Stored data entries
□ □ □ □ □ □ □
(* ===== verification/DslAst.v ===== *)
(** The syntax trees the parser produces for [.view] and [.domain] files:
    the node types of [packages/oos-dsls-ts/src/generated/ast.ts] that the
    mappers read.

    The parser is generated; a tree is the mappers' input.  A node kind the
    mappers do not know (their [default] branches) is the [Unknown...]
    constructor of each union. *)

From S2P Require Export DslTypes.

#[local] Set Warnings "-register-all".

(** ** Shared nodes *)

Record FieldRef := MkFieldRef { fr_domain : str; fr_field : str }.

(** [detail] is typed as a number or one of four words; the grammar's rule
    delivers strings. *)
Inductive RawDetail := RawNumber (n : jsnum) | RawString (s : str).
Record FormatToken := MkFormatToken { ft_kind : FormatKind; ft_detail : option RawDetail }.

Inductive SpacingValue := SpacingToken (t : SpacingTokenName) | SpacingScale (n : jsnum).

Inductive LayoutMod :=
| Padding (prop : PaddingProp) (value : SpacingValue)
| Margin (prop : MarginProp) (value : SpacingValue)
| Gap (value : SpacingValue)
| Cols (value : jsnum)
| Expand
| ScrollFlag (scroll : str)
| UnknownMod.

Inductive NavModifier :=
| Bind (source : FieldRef)
| As (target : PresentationTargetDef)
| Confirm (message : str)
| UnknownNav.

(** ** Views *)

Inductive ToolbarItem :=
| ToolbarSave
| ToolbarDelete (confirm : option str)
| ToolbarExit
| ToolbarRefresh (caption : option str)
| ToolbarNew (caption target : str) (navMods : option (list NavModifier))
| UnknownToolbar.

Record ViewAction := MkViewAction {
  va_event : ViewActionEventDef; va_target : str; va_navMods : option (list NavModifier) }.

Inductive ColumnModifier :=
| ColumnWidth (value : jsnum)
| ColumnFormat (fmt : FormatToken)
| UnknownColumnMod.

Record Column := MkColumn {
  col_field : FieldRef; col_caption : str; col_mods : list ColumnModifier }.

Record Table := MkTable {
  tbl_rowSource : FieldRef; tbl_actions : list ViewAction; tbl_columns : list Column }.

Inductive WidgetModifier :=
| WidgetReadOnly
| WidgetFocus
| WidgetExpand
| WidgetPlaceholder (value : str)
| WidgetFormat (fmt : FormatToken)
| WidgetMin (value : jsnum)
| WidgetMax (value : jsnum)
| WidgetStep (value : jsnum)
| WidgetLayout (m : LayoutMod).

Record Widget := MkWidget {
  wid_kind : WidgetKindDef; wid_caption : option str; wid_bind : FieldRef;
  wid_mods : list WidgetModifier }.

Record Button := MkButton {
  btn_caption : str; btn_actionRef : option str; btn_mods : option (list LayoutMod) }.
Record LinkWidget := MkLink {
  lnk_caption : str; lnk_href : str; lnk_mods : option (list LayoutMod) }.

Inductive IconModifier := IconSize (value : jsnum) | IconLayout (m : LayoutMod).
Record IconWidget := MkIcon { icn_name : str; icn_mods : list IconModifier }.

Record RichTextSpan := MkSpan { spn_style : RichTextStyle; spn_text : str }.
Record RichText := MkRichText { rt_spans : list RichTextSpan }.

Inductive BodyElement :=
| Section_ (caption : option str) (mods : option (list LayoutMod)) (body : list BodyElement)
| Stack (mods : option (list LayoutMod)) (body : list BodyElement)
| Row (mods : option (list LayoutMod)) (body : list BodyElement)
| Grid (cols : jsnum) (mods : option (list LayoutMod)) (body : list BodyElement)
| Tabs (mods : option (list LayoutMod)) (tabs : list Tab)
| Accordion (mods : option (list LayoutMod)) (items : list AccordionItem)
| Card (caption : option str) (mods : option (list LayoutMod)) (body : list BodyElement)
| TableNode (t : Table)
| Divider
| Separator
| WidgetNode (w : Widget)
| ButtonNode (b : Button)
| LinkNode (l : LinkWidget)
| IconNode (i : IconWidget)
| RichTextNode (r : RichText)
| UnknownElement
with Tab := MkTab (caption : str) (body : list BodyElement)
with AccordionItem := MkAccordionItem (caption : str) (open : bool) (body : list BodyElement).

Record DomainBinding := MkDomainBinding { db_name : str; db_alias : option str }.
Record AutoRefresh := MkAutoRefreshNode { ar_domain : str; ar_event : str }.

Record ViewDecl := MkViewDecl {
  vd_name : str;
  vd_title : str;
  vd_domains : list DomainBinding;
  vd_default : bool;
  vd_autoRefresh : option AutoRefresh;
  vd_toolbar : list ToolbarItem;
  vd_body : list BodyElement
}.

(** ** Domains *)

Inductive FieldModifier :=
| ReadOnly
| Filterable
| OptionsRef (refText : option str)
| UnknownFieldMod.

Inductive ExampleValue := StringValue (s : str) | NumberValue (n : jsnum).
Record Example_ := MkExample {
  ex_op : ExampleOpDef; ex_value : ExampleValue; ex_description : str }.

Record Field := MkField {
  fld_name : str; fld_type : FieldTypeDef; fld_modifiers : list FieldModifier;
  fld_examples : list Example_ }.

Record Permission := MkPermission { prm_role : str; prm_actions : list PermissionActionDef }.
Record Relation := MkRelation {
  rel_name : str; rel_kind : RelationKindDef; rel_target : str;
  rel_localField : str; rel_foreignField : str }.
Record Meta := MkMeta {
  mta_name : str; mta_table : str; mta_valueField : str; mta_labelField : str;
  mta_orderBy : option str; mta_dsn : option str }.
Record AiHint := MkAiHint { ai_name : str; ai_body : str }.
Record AliasList := MkAliasList { al_values : list str }.

Inductive DomainMember :=
| MField (f : Field)
| MPermission (p : Permission)
| MRelation (r : Relation)
| MMeta (m : Meta)
| MAiHint (h : AiHint)
| MAliasList (a : AliasList)
| UnknownMember.

Record DomainDecl := MkDomainDecl {
  dd_name : str; dd_source : str; dd_dsn : str; dd_members : list DomainMember }.

(** ** Induction over bodies *)

Section body_ind.
Context (P : BodyElement → Prop).
Context
  (Hsection : ∀ c m b, Forall P b → P (Section_ c m b))
  (Hstack : ∀ m b, Forall P b → P (Stack m b))
  (Hrow : ∀ m b, Forall P b → P (Row m b))
  (Hgrid : ∀ c m b, Forall P b → P (Grid c m b))
  (Htabs : ∀ m ts, Forall (λ t, match t with MkTab _ b => Forall P b end) ts → P (Tabs m ts))
  (Haccordion : ∀ m its,
     Forall (λ i, match i with MkAccordionItem _ _ b => Forall P b end) its → P (Accordion m its))
  (Hcard : ∀ c m b, Forall P b → P (Card c m b))
  (Htable : ∀ t, P (TableNode t)) (Hdivider : P Divider) (Hseparator : P Separator)
  (Hwidget : ∀ w, P (WidgetNode w)) (Hbutton : ∀ b, P (ButtonNode b))
  (Hlink : ∀ l, P (LinkNode l)) (Hicon : ∀ i, P (IconNode i))
  (Hrich : ∀ r, P (RichTextNode r)) (Hunknown : P UnknownElement).

Fixpoint BodyElement_deep_ind (e : BodyElement) : P e :=
  let all := fix all (l : list BodyElement) : Forall P l :=
    match l with
    | [] => Forall_nil_2 P
    | x :: l => Forall_cons_2 P x l (BodyElement_deep_ind x) (all l)
    end in
  match e with
  | Section_ c m b => Hsection c m b (all b)
  | Stack m b => Hstack m b (all b)
  | Row m b => Hrow m b (all b)
  | Grid c m b => Hgrid c m b (all b)
  | Tabs m ts => Htabs m ts
      ((fix tabs (l : list Tab) : Forall (λ t, match t with MkTab _ b => Forall P b end) l :=
        match l with
        | [] => Forall_nil_2 _
        | t :: l => Forall_cons_2 _ t l
            (match t return match t with MkTab _ b => Forall P b end with
             | MkTab _ b => all b end) (tabs l)
        end) ts)
  | Accordion m its => Haccordion m its
      ((fix items (l : list AccordionItem) :
          Forall (λ i, match i with MkAccordionItem _ _ b => Forall P b end) l :=
        match l with
        | [] => Forall_nil_2 _
        | i :: l => Forall_cons_2 _ i l
            (match i return match i with MkAccordionItem _ _ b => Forall P b end with
             | MkAccordionItem _ _ b => all b end) (items l)
        end) its)
  | Card c m b => Hcard c m b (all b)
  | TableNode t => Htable t
  | Divider => Hdivider
  | Separator => Hseparator
  | WidgetNode w => Hwidget w
  | ButtonNode b => Hbutton b
  | LinkNode l => Hlink l
  | IconNode i => Hicon i
  | RichTextNode r => Hrich r
  | UnknownElement => Hunknown
  end.
End body_ind.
□ □ □ □ □ □ □
## Work item
Your whole answer should be one number, the count of lines in the records that hold "Hsection".

## Your response
2